After starting school at Saint Gabriel, Sangwe realised the primary school only had football grounds and his home neighborhood only had a basketball court, this forced him to try out both games until secondary school level when he decided to solely focus on basketball where he felt he had a competitive advantage.

At the age of 14, in 2014, Sangwe was scouted and recruited by Gymkhana Basketball Club where he helped the club to finish second in the second division basketball league, behind champions Mutanga United, who got promoted to topflight league.

In 2015, when he moved to Rwanda, his talent was quickly noticed at Marie Raine and immediately joined the school’s basketball team and the following year, he led the team to the semi-finals of the national inter-schools championship.

2017, a year of success

In 2017, Sangwe won three titles with APE Rugunga, one with Espoir, reached one final and won a bronze medal in play-off games and finished fourth in the national basketball championship.

Sangwa was named the best young player of the season by Rwanda Basketball Federation and claimed the Most Valuable Player (MVP) award in FEASSSA Games held last August in Gulu, Uganda.
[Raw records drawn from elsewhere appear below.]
(** X15.  The assembler invents no row: the table has at most as many rows
    as the loop appended, and the loop appends at most one row for a line of
    the text. *)
Theorem table_has_at_most_one_row_per_line
        (num : Type) (to_datetime : list str -> list (option Z))
        (to_numeric : list str -> list (option num))
        (sort_values : list (row num) -> list (row num))
        (text : str) (table : list (row num)) :
  column_contract to_datetime ->
  sort_contract sort_values ->
  _parse_ascii to_datetime to_numeric sort_values text = Ok table ->
  exists rows,
    raw_rows text = Ok rows
    /\ List.length table <= List.length rows
    /\ List.length rows <= List.length (splitlines text).
Proof.
  intros Hd Hs H. unfold _parse_ascii in H.
  destruct (raw_rows text) as [rows|] eqn:Er; [|discriminate]. cbn [bind] in H.
  apply Ok_inj in H. subst table. exists rows. split; [reflexivity|]. split.
  - unfold assemble, assemble_columns.
    destruct (Hs (dropna (combine (to_datetime (map fst rows))
                                  (to_numeric (map snd rows))))) as [Hp _].
    rewrite <- (Permutation_length Hp).
    eapply Nat.le_trans; [apply dropna_length|].
    rewrite length_combine, Hd, length_map. apply Nat.le_min_l.
  - now apply parse_lines_length.
Qed.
In his first year at APE Rugunga, Sangwe helped the school to win three competitions including the national inter-schools championship after beating ETENI Gisenyi in the final, defeated Lycée de Kigali to win Sebamed tourney and won the FEASSSA title after overcoming Budo SS of Uganda in the final.

Sangwe also made his debut in the national basketball league after signing a two-year contract with former champions, Espoir.

In the 2016/2017 season, Sangwe helped the Nyamirambo-based side to win the local edition of Gisembe Genocide Memorial tournament after beating Rwanda Energy Group in the final. However, REG returned the favour a week later to win the regional edition.

Sangwe also helped Espoir to finish third in the play-off after beating Albert Buhake’s IPRC-Kigali in the best-of-three series.

Historic performance against REG

Sangwe might have had a great display of talent in 2017, but everything went almost unnoticed.

However, the 17-year-old dominated headlines last week when he led the demolishing of reigning league champions REG at Amahoro Indoor Stadium, scoring a career high 35 points for Maxime Mwiseneza’s Espoir.

He admits that, “It was a crazy night; I could not believe we beat REG and I scored 35 points. But for sure, the victory was out of hard work.”

“Despite the team (Espoir) having a shaky start to the season, I personally feel I’m in better shape than last season and I can only hope to keep getting better with more experience.”

Dream before retirement

Very analytical and thoughtful in conversations, very few people would disagree Sangwe is too mature for his age.

When asked what he wishes to achieve before his retirement, he said “I would love to play professional basketball, preferably in the United States, but if it doesn’t work out, France would be the second option. I believe that with discipline and hard work, I can achieve my dream.”

Sangwe, whose contract with Espoir expires at the end of the ongoing 2017/2018 season, is open to discussing renewal with the club management or else he will be left with no choice but to accept offers from elsewhere.

Espoir forward Sangwe scored a career-high 35 points in the win over REG. S. Ngendahimana.

Sangwe’s best five

Tasked to name his best five players currently playing in the national league, the teenager, without adding his name, picked: point-guard Gilbert Ijimbere (IPRC-Kigali), shooting-guard Sedar Sagamba (Patriots), small forward Pascal Niyonkuru (Espoir), power-forward Ally Ruzigande (APR) and REG’s center Kami Kabange.